PROBLEM: Where does the string "specialize" occur in the entries below? Copy every line where it does.

[Dataset entries]
Lemma free_axes_fold cdims dims t l p sz rs :
  (forall i, 0 <= i -> bit cdims i = true <-> In i dims) ->
  Forall (fun i => 0 <= i < dim t) l ->
  foldM (fun '(p, sz, rs) i =>
           if negb (bit cdims i) then
             s <- size t i ;;
             ret (p ++ [i], sz * s, rs ++ [s])
           else ret (p, sz, rs)) l (p, sz, rs) =
  let f := filter (fun i => negb (existsb (Z.eqb i) dims)) l in
  inr (p ++ f, sz * prodZ (extents t f), rs ++ extents t f).
Proof.
  intros Hb F. revert p sz rs. induction F as [|i l Hi F IH]; intros p sz rs.
  - cbn [foldM filter extents map]. cbv zeta. unfold ret. rewrite !app_nil_r.
    change (prodZ []) with 1. rewrite Z.mul_1_r. reflexivity.
  - cbn [foldM filter].
    assert (E : bit cdims i = existsb (Z.eqb i) dims).
    { destruct (bit cdims i) eqn:E1; destruct (existsb (Z.eqb i) dims) eqn:E2; try reflexivity.
      - apply Hb in E1; [|lia]. assert (existsb (Z.eqb i) dims = true).
        { apply existsb_exists. exists i. split; [assumption|apply Z.eqb_refl]. }
        congruence.
      - apply existsb_exists in E2. destruct E2 as [x [Hx E2]]. apply Z.eqb_eq in E2. subst.
        apply Hb in Hx; [|lia]. congruence. }
    rewrite E. destruct (existsb (Z.eqb i) dims); cbn [negb].
    + cbn [bind ret]. apply IH.
    + rewrite size_in_range by assumption. cbn [bind ret]. rewrite IH. cbv zeta.
      unfold extents. cbn [map]. rewrite prodZ_cons. list_norm.
      rewrite Z.mul_assoc. reflexivity.
Qed.

Lemma free_axes_ok cdims dims t :
  (forall i, 0 <= i -> bit cdims i = true <-> In i dims) ->
  free_axes cdims t (dim t) =
  inr (free_of dims (dim t), prodZ (extents t (free_of dims (dim t))),
       extents t (free_of dims (dim t))).
Proof.
  intros Hb. unfold free_axes. rewrite (free_axes_fold cdims dims); [|assumption|].
  - cbv zeta. cbn [app]. rewrite Z.mul_1_l. reflexivity.
  - apply Forall_forall. intros i Hi. apply In_zrange in Hi. assumption.
Qed.



Lemma bitset_fold_ok dims ndims seen :
  Forall (fun d => 0 <= d < ndims) dims -> NoDup dims ->
  zlen seen = ndims ->
  (forall d, In d dims -> bit seen d = false) ->
  exists mask, foldM (bitset_step ndims) dims seen = inr mask.
Proof.
  revert seen. induction dims as [|d dims IH]; intros seen F N L Hs.
  - eexists. reflexivity.
  - inversion F; subst. inversion N; subst. cbn [foldM]. unfold bitset_step at 1.
    rewrite maybe_wrap_dim_id by assumption. cbn [bind].
    unfold bit in Hs. rewrite (Hs d) by (left; reflexivity). cbn [negb TORCH_CHECK bind ret].
    apply IH; try assumption.
    + apply zlen_zupd.
    + intros x Hx. rewrite Forall_forall in H2. specialize (H2 _ Hx).
      rewrite bit_zupd_other; [|lia|lia|intros E; subst; contradiction].
      apply Hs. right. assumption.
Qed.

Lemma dim_list_to_bitset_ok dims ndims :
  Forall (fun d => 0 <= d < ndims) dims -> NoDup dims ->
  exists mask, dim_list_to_bitset dims ndims = inr mask /\
               forall i, 0 <= i -> bit mask i = true <-> In i dims.
Proof.
  intros F N. destruct dims as [|d0 dims'].
  - exists (repeat false (Z.to_nat (Z.max ndims 1))). split; [reflexivity|].
    intros i Hi. split; [|intros []].
    unfold bit, znth. intros E. exfalso.
    destruct (Nat.lt_ge_cases (Z.to_nat i) (Z.to_nat (Z.max ndims 1))).
    + rewrite nth_repeat_lt in E by assumption. discriminate.
    + rewrite nth_overflow in E by (rewrite repeat_length; assumption). discriminate.
  - assert (0 < ndims) by (inversion F; lia).
    destruct (bitset_fold_ok (d0 :: dims') ndims (repeat false (Z.to_nat (Z.max ndims 1))) F N)
      as [mask Hm].
    + rewrite zlen_repeat. lia.
    + intros d Hd. unfold bit. rewrite Forall_forall in F. specialize (F _ Hd).
      apply znth_repeat. lia.
    + exists mask. split; [exact Hm|].
      apply (dim_list_to_bitset_spec _ _ _ Hm).
      eapply Forall_impl; [|exact F]. cbv beta. intros. lia.
Qed.

Lemma wf_presum_axis t op : wf t -> 0 <= fst op < dim t -> wf (presum_axis t op).
Proof.
  intros W H. unfold presum_axis. destruct (snd op); [|assumption].
  unfold wf, wf_sizes in *. rewrite sum_axis_keep_sizes by (unfold dim, zlen in H; lia).
  apply Forall_forall. intros x Hx. apply In_nth with (d := 0) in Hx.
  destruct Hx as [k [Hk Ek]]. rewrite length_upd in Hk.
  destruct (Nat.eq_dec k (Z.to_nat (fst op))) as [->|Nk].
  - rewrite nth_upd_same in Ek by assumption. lia.
  - rewrite nth_upd_other in Ek by lia. subst x.
    rewrite Forall_forall in W. apply W. apply nth_In. assumption.
Qed.

Lemma wf_presum_axes t ops :
  wf t -> Forall (fun op => 0 <= fst op < dim t) ops -> wf (presum_axes t ops).
Proof.
  revert t. induction ops as [|op ops IH]; intros t W F; [assumption|].
  inversion F; subst. unfold presum_axes. cbn [fold_left]. apply IH.
  - apply wf_presum_axis; assumption.
  - rewrite presum_axis_dim by assumption. assumption.
Qed.

Lemma wf_extents t axes : wf t -> wf_sizes (extents t axes).
Proof.
  intros W. unfold extents, wf_sizes. apply Forall_forall. intros x Hx.
  apply in_map_iff in Hx. destruct Hx as [d [<- _]]. unfold znth.
  destruct (Nat.lt_ge_cases (Z.to_nat d) (length (sizes t))).
  - unfold wf, wf_sizes in W. rewrite Forall_forall in W. apply W. apply nth_In. assumption.
  - rewrite nth_overflow by assumption. lia.
Qed.

Lemma extents_app t a b : extents t (a ++ b) = extents t a ++ extents t b.
Proof. unfold extents. apply map_app. Qed.

(** ** Contraction by one matrix multiply

    Flattening [X] to [rows x inner] and [Y] to [inner x columns],
    multiplying and unflattening contracts the [inner] axes. *)
Lemma contract_by_mm (X Y : Tensor) (rs1 cs rs2 : list Z) :
  sizes X = rs1 ++ cs -> sizes Y = cs ++ rs2 ->
  wf_sizes rs1 -> wf_sizes cs -> wf_sizes rs2 ->
  exists R,
    (x <- reshape X [prodZ rs1; prodZ cs] ;;
     y <- reshape Y [prodZ cs; prodZ rs2] ;;
     m <- mm x y ;;
     reshape m (rs1 ++ rs2)) = inr R /\
    sizes R = rs1 ++ rs2 /\
    forall ia ib, valid_index rs1 ia -> valid_index rs2 ib ->
      elem R (ia ++ ib) =
      sumZ (indices cs) (fun c => elem X (ia ++ c) * elem Y (c ++ ib)).
Proof.
  intros HX HY W1 Wc W2.
  pose proof (prodZ_nonneg _ W1) as P1. pose proof (prodZ_nonneg _ Wc) as Pc.
  pose proof (prodZ_nonneg _ W2) as P2.
  rewrite reshape_ok.
  2:{ repeat constructor; assumption. }
  2:{ unfold numel. rewrite HX, prodZ_app, !prodZ_cons. change (prodZ []) with 1. ring. }
  cbn [bind]. rewrite reshape_ok.
  2:{ repeat constructor; assumption. }
  2:{ unfold numel. rewrite HY, prodZ_app, !prodZ_cons. change (prodZ []) with 1. ring. }
  cbn [bind]. unfold mm. cbn [sizes]. rewrite Z.eqb_refl. cbn [TORCH_CHECK bind ret].
  rewrite reshape_ok.
  2:{ apply Forall_app. split; assumption. }
  2:{ unfold numel. cbn [sizes]. rewrite prodZ_app, !prodZ_cons. change (prodZ []) with 1. ring. }
  eexists. split; [reflexivity|]. cbn [sizes elem]. split; [reflexivity|].
  intros ia ib Va Vb.
  pose proof (ravel_bound _ _ Va) as Ba. pose proof (ravel_bound _ _ Vb) as Bb.
  assert (E : ravel (rs1 ++ rs2) (ia ++ ib) = ravel [prodZ rs1; prodZ rs2] [ravel rs1 ia; ravel rs2 ib]).
  { rewrite ravel_app by (apply valid_index_length; assumption).
    cbn [ravel]. rewrite !prodZ_cons. change (prodZ []) with 1. ring. }
  rewrite E. rewrite unravel_ravel by (cbn [valid_index]; tauto).
  cbn [znth Z.to_nat nth]. change (Pos.to_nat 1) with 1%nat. cbn [nth].
  rewrite sumZ_zrange_indices by assumption.
  apply sumZ_ext_in. intros c Hc. apply In_indices in Hc.
  pose proof (ravel_bound _ _ Hc) as Bc.
  f_equal.
  - f_equal. rewrite HX.
    replace (ravel [prodZ rs1; prodZ cs] [ravel rs1 ia; ravel cs c])
      with (ravel (rs1 ++ cs) (ia ++ c)).
    + apply unravel_ravel. apply valid_index_app; [apply valid_index_length; assumption|tauto].
    + rewrite ravel_app by (apply valid_index_length; assumption).
      cbn [ravel]. rewrite !prodZ_cons. change (prodZ []) with 1. ring.
  - f_equal. rewrite HY.
    replace (ravel [prodZ cs; prodZ rs2] [ravel cs c; ravel rs2 ib])
      with (ravel (cs ++ rs2) (c ++ ib)).
    + apply unravel_ravel. apply valid_index_app; [apply valid_index_length; assumption|tauto].
    + rewrite ravel_app by (apply valid_index_length; assumption).
      cbn [ravel]. rewrite !prodZ_cons. change (prodZ []) with 1. ring.
Qed.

RESPONSE:
    + intros x Hx. rewrite Forall_forall in H2. specialize (H2 _ Hx).
    + intros d Hd. unfold bit. rewrite Forall_forall in F. specialize (F _ Hd).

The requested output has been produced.